The war occupies all Israeli television screens, and news and program presenters hang yellow ribbons on their clothes to symbolize solidarity with the prisoners held in Gaza, but there is no talk of the fate of the Palestinians in the devastated Strip.
Every evening, Israelis can follow on television the events of the Israeli aggression on the Gaza Strip since October 7, 2023.
There are four general content TV stations in Israel: Channel 11, the public channel; Channel 12, the “most watched”; Channel 13, the “most critical”; and Channel 14, which is “a propaganda tool for Prime Minister Benjamin Netanyahu,” according to journalist Oren Peresko, who works for the Seventh Eye investigative website specializing in media.
After analyzing hours of news broadcasts and satirical or talk shows, the site’s journalists concluded that all stations in Israel from Channel 11 to 14 do not show images of human suffering in Gaza.
These stations may show images of rubble, or a bombed building, but they do not show the stories of the affected individuals.
war effort
Even before October 7, the Palestinian voice was silenced in the Israeli media, and today it remains silenced in support of what the website describes as the “war effort.”
With American support, Israel has been waging a devastating war on Gaza since October 7, leaving more than 137,000 Palestinian martyrs and wounded, most of them children and women, and more than 10,000 missing, amid massive destruction and deadly famine.
But “the Israeli media does not support this” tally, Persico says.
On the news ticker at the bottom of the screen of the ultra-conservative Channel 14, and on its website, you can read the following phrase: “40,000 terrorists eliminated.”
The channel’s journalist, Halil Bitton Rosen, explained to Agence France-Presse that the coverage of the war is based on “supporting the fighting forces that protect the country and its citizens from the malicious terrorists who committed the terrible massacre, and from all those who support them.”
The Israeli army says about 350 soldiers have been killed since the ground operation in the Gaza Strip began on October 27.
Bourdon says that when Israeli stations devote topics to the Palestinians, there is a “difference in the angle of treatment compared to foreign media.”
He points, for example, to coverage of attacks by Jewish settlers on villages in the occupied West Bank, where violence has escalated since October 7.
Israeli journalists approach the issue from the perspective that “the army failed to dissuade the settlers” from carrying out these attacks, rather than saying that it “failed to protect the Palestinians.”
“legitimate torture”
In late July, Israeli soldiers were arrested as part of an investigation into the mistreatment of a Palestinian detainee, after a video clip was leaked and widely circulated in local media.
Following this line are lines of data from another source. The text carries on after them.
(** * The Azure container-registry module, embedded and verified

    A shallow embedding of
    [lib/ansible/modules/cloud/azure/azure_rm_container_registry.py]
    (class [AzureContainerRegistry]) and the properties of its
    reconciliation procedure [exec_module].

    The module is glue around remote calls, so the embedding is a small
    state-and-error monad: the state is the module object ([self], with its
    [results] dictionary) together with the chronological list of remote
    calls issued so far; a computation ends by returning, by [self.fail]
    (which exits the process) or by an exception nobody catches.  The cloud
    provider is a parameter: each SDK entry point answers as a function of
    the calls that came before it. *)

From stdpp Require Import gmap strings list.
But Channel 12, the most watched channel with about 20% of Israel’s viewership, raised a debate about “whether torturing and sexually assaulting terrorists is legitimate or not.”
One of the channel’s star journalists, who preferred to remain anonymous, revealed that there was a shift within its editorial board between “before October 7 and after it.”
“There is a focus on the horror we lived through, not on the stories of the Palestinians,” he added, expressing his regret.
Israeli journalists confirmed that the absence of topics dealing with the conditions of the people of Gaza is not due to them being “under pressure,” but rather because they are “still in shock” since October 7, or because they “no longer trust the Palestinians.”
The Palestinian resistance launched the Al-Aqsa Flood attack in response to Israeli attacks in Jerusalem and the West Bank. The attack resulted in the deaths of 1,205 people on the Israeli side, according to a count by Agence France-Presse. This number includes prisoners who died while being held in the Gaza Strip.
During the attack, 251 people were captured, 97 of whom are still being held, including 33 who the army says were killed.
A number of Israeli journalists believe that the international media is “biased” in its coverage of the war towards the Palestinian side.
In contrast, the left-leaning daily Haaretz and the news website +972 Magazine are among the few outlets in the Israeli media landscape that conduct investigations into the Gaza Strip, some of which have condemned the Israeli military for torturing civilians or using artificial intelligence to identify and hit targets.
But its audience remains limited to a minority of “left-wing intellectuals,” according to Bourdon.